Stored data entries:
○ ○ ○ ○

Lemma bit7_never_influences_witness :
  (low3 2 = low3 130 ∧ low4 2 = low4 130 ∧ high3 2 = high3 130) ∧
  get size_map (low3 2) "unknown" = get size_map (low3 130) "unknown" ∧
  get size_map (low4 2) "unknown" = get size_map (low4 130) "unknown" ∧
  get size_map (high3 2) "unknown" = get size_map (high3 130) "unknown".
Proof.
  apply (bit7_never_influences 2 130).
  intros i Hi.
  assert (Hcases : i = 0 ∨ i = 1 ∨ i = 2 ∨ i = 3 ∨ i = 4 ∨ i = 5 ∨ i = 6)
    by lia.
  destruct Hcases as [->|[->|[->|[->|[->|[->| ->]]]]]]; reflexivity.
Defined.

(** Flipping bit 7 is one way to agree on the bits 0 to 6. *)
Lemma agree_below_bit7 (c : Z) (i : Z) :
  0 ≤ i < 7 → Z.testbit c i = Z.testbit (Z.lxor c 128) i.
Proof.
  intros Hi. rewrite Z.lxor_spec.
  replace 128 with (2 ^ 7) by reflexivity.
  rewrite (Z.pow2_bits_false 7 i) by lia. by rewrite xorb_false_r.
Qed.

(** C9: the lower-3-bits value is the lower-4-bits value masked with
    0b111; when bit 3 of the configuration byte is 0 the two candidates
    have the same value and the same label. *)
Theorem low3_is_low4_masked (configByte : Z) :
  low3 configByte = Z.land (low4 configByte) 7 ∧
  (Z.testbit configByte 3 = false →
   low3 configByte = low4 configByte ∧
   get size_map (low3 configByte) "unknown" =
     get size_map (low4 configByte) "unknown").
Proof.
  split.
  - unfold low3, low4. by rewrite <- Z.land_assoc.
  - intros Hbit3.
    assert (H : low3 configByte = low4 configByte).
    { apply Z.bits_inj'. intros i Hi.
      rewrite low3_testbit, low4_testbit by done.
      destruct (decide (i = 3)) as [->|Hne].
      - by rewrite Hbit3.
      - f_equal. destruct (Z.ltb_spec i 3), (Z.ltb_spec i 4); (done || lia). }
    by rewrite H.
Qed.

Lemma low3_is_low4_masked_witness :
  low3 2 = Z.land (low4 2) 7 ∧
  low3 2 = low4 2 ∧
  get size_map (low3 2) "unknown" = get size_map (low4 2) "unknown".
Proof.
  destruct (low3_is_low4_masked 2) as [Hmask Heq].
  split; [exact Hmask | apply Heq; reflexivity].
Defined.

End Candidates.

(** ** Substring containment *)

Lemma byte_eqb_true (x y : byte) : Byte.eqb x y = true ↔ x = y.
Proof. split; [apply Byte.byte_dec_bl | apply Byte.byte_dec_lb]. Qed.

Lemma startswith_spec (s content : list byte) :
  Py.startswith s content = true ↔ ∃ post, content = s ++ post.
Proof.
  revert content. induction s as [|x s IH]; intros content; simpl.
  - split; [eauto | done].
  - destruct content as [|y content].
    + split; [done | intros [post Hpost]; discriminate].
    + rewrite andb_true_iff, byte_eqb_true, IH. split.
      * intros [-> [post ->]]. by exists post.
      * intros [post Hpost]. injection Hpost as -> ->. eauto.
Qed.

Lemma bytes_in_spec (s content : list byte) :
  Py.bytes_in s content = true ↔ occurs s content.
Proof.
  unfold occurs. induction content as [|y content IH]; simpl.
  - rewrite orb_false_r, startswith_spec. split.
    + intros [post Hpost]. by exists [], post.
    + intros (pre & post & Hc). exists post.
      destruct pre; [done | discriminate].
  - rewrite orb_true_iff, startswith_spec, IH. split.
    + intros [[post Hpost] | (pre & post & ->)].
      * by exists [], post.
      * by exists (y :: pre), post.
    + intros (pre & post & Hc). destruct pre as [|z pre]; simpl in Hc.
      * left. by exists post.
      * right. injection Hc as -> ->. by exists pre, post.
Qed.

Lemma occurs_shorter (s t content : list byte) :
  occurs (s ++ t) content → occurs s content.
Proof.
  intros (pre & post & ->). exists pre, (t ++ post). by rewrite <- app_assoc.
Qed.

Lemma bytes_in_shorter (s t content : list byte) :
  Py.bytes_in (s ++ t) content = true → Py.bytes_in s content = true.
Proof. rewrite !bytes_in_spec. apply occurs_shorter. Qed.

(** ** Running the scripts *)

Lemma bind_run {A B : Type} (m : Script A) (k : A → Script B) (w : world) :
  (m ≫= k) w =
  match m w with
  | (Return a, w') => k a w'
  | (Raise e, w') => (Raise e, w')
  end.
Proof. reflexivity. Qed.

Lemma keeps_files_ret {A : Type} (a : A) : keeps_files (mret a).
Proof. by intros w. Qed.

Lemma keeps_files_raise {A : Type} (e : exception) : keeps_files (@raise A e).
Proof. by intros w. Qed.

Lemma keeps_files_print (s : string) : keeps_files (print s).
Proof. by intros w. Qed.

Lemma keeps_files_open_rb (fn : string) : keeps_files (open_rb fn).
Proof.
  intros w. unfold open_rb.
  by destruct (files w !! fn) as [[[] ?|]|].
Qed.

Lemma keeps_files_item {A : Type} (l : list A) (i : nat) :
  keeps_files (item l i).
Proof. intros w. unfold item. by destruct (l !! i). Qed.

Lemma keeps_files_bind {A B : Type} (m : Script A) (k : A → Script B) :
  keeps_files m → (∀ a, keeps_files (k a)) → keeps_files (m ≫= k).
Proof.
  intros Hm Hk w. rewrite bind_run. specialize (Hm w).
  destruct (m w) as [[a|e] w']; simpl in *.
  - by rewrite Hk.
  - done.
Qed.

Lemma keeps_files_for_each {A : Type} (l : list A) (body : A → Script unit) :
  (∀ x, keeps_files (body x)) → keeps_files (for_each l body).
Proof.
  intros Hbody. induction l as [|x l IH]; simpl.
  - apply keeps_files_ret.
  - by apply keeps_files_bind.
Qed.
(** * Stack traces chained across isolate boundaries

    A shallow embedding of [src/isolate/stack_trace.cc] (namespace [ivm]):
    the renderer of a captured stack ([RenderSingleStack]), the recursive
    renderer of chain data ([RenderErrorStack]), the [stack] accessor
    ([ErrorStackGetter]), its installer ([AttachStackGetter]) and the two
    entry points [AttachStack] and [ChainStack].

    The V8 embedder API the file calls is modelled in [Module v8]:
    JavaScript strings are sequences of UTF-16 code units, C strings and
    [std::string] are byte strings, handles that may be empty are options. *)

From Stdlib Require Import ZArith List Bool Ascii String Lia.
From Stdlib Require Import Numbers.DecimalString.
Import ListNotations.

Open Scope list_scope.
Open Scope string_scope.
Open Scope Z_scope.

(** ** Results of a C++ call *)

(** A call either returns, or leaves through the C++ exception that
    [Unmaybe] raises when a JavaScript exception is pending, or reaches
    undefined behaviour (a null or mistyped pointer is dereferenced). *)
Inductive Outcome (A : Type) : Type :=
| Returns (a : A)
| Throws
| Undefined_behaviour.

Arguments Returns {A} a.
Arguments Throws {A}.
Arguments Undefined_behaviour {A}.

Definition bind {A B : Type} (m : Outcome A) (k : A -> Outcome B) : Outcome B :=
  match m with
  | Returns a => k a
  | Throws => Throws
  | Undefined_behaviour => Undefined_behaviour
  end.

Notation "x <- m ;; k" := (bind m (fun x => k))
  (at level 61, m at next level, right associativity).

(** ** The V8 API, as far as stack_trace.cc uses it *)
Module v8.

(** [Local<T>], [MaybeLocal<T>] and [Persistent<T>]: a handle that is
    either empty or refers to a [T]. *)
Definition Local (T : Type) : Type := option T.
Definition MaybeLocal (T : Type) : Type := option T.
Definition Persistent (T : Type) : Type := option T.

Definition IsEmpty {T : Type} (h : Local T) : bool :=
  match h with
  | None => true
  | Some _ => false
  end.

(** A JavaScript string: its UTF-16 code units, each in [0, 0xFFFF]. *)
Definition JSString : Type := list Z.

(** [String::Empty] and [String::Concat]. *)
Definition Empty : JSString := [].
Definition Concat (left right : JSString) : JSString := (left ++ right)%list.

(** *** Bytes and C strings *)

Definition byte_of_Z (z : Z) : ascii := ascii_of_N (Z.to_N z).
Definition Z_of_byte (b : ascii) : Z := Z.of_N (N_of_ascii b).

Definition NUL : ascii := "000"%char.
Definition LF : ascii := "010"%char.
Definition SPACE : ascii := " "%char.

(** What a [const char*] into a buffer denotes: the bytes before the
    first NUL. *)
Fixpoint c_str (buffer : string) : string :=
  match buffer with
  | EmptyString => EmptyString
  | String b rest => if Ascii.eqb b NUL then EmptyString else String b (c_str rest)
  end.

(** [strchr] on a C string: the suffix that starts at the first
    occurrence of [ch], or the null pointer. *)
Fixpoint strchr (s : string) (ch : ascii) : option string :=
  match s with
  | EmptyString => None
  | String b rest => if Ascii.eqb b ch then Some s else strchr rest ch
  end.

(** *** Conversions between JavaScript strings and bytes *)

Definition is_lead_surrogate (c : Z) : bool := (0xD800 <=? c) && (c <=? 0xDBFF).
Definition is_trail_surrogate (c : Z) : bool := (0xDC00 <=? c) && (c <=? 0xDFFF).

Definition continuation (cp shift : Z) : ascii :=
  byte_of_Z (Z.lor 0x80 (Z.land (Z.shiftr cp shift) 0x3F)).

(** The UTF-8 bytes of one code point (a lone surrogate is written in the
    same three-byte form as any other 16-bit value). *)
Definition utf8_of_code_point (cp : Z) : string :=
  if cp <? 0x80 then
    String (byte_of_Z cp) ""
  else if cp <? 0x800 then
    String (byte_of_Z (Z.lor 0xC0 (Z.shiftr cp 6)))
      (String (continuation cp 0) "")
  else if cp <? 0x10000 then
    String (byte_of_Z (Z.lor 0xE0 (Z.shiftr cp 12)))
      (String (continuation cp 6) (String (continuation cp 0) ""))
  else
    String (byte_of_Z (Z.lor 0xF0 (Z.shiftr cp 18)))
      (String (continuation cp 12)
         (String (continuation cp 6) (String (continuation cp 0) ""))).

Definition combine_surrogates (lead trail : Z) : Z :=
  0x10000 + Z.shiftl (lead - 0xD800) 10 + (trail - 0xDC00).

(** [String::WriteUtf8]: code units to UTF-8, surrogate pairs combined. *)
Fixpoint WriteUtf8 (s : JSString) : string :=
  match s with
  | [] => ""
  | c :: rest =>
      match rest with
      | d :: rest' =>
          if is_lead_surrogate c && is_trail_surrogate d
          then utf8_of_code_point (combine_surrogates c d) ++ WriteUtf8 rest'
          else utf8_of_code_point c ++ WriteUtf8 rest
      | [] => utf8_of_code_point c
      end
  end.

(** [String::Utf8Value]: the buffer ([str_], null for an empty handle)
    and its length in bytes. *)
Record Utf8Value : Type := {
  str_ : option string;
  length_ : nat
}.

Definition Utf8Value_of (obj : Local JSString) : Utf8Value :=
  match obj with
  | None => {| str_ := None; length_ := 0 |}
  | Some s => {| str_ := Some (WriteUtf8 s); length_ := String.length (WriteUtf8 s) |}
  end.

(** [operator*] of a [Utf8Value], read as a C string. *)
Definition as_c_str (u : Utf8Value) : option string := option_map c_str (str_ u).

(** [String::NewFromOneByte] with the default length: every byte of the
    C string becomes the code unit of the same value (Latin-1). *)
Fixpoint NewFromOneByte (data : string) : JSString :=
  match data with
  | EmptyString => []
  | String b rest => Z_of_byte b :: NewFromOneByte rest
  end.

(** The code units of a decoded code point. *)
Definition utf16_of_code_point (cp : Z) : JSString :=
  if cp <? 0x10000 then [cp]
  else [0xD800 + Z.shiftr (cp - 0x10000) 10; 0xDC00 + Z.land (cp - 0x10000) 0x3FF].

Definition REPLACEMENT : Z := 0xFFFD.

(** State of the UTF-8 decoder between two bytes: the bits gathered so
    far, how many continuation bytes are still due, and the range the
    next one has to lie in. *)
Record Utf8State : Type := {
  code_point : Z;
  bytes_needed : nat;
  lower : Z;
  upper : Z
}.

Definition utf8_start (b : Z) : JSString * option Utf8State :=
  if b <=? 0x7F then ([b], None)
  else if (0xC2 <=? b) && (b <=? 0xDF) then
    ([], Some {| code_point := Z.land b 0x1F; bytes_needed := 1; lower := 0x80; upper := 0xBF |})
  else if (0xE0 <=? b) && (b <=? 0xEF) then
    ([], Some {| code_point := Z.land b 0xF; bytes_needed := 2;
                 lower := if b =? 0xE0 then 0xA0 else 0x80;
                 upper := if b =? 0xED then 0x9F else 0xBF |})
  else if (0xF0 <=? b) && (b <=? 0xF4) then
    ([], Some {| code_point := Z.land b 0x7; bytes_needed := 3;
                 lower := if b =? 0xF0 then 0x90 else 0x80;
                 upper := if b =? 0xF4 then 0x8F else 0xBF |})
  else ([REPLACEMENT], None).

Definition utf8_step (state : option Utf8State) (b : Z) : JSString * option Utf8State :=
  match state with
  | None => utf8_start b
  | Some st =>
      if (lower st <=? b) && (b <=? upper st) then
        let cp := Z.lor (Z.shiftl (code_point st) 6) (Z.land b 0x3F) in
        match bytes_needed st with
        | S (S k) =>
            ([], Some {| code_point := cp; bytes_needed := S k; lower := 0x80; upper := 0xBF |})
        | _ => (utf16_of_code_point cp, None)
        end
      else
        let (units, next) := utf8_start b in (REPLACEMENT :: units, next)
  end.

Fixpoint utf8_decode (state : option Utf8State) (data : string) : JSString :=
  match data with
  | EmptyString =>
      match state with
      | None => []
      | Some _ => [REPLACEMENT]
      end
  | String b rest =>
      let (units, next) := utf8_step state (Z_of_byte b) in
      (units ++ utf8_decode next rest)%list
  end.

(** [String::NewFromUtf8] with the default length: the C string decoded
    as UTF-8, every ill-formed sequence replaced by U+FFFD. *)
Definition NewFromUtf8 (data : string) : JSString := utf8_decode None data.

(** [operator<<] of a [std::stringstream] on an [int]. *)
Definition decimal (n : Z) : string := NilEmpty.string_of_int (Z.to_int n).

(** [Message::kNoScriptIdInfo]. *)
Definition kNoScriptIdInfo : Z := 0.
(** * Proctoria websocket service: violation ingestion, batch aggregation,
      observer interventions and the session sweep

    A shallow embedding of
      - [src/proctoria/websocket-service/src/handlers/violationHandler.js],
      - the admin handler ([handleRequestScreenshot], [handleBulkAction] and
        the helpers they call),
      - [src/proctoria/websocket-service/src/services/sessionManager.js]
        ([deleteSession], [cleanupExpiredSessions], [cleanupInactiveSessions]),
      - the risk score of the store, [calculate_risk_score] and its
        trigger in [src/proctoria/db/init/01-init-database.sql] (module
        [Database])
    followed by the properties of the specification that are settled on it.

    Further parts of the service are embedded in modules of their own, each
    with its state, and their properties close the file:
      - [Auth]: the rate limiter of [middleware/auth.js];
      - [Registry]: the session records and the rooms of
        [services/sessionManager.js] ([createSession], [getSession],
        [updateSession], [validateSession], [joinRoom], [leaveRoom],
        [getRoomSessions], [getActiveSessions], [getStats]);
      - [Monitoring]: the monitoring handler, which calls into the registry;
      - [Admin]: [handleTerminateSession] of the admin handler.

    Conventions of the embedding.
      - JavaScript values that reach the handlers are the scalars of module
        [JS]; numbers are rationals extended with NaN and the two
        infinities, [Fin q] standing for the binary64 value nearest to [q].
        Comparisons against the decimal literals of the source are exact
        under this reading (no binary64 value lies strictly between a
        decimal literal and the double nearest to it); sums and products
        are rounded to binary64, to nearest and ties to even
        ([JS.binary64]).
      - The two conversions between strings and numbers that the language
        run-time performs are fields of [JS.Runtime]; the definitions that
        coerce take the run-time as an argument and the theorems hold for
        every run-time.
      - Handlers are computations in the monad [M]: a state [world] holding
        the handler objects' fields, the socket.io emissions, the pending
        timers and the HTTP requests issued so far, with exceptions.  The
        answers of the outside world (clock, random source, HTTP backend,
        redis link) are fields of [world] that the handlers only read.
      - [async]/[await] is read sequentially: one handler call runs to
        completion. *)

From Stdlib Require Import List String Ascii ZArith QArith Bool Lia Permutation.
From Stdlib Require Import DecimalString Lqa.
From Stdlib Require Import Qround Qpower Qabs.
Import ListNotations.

○ ○ ○ ○

Aim of the task
The answer must be every line from the records above that contains "renderer".

Solved problem
    the renderer of a captured stack ([RenderSingleStack]), the recursive
    renderer of chain data ([RenderErrorStack]), the [stack] accessor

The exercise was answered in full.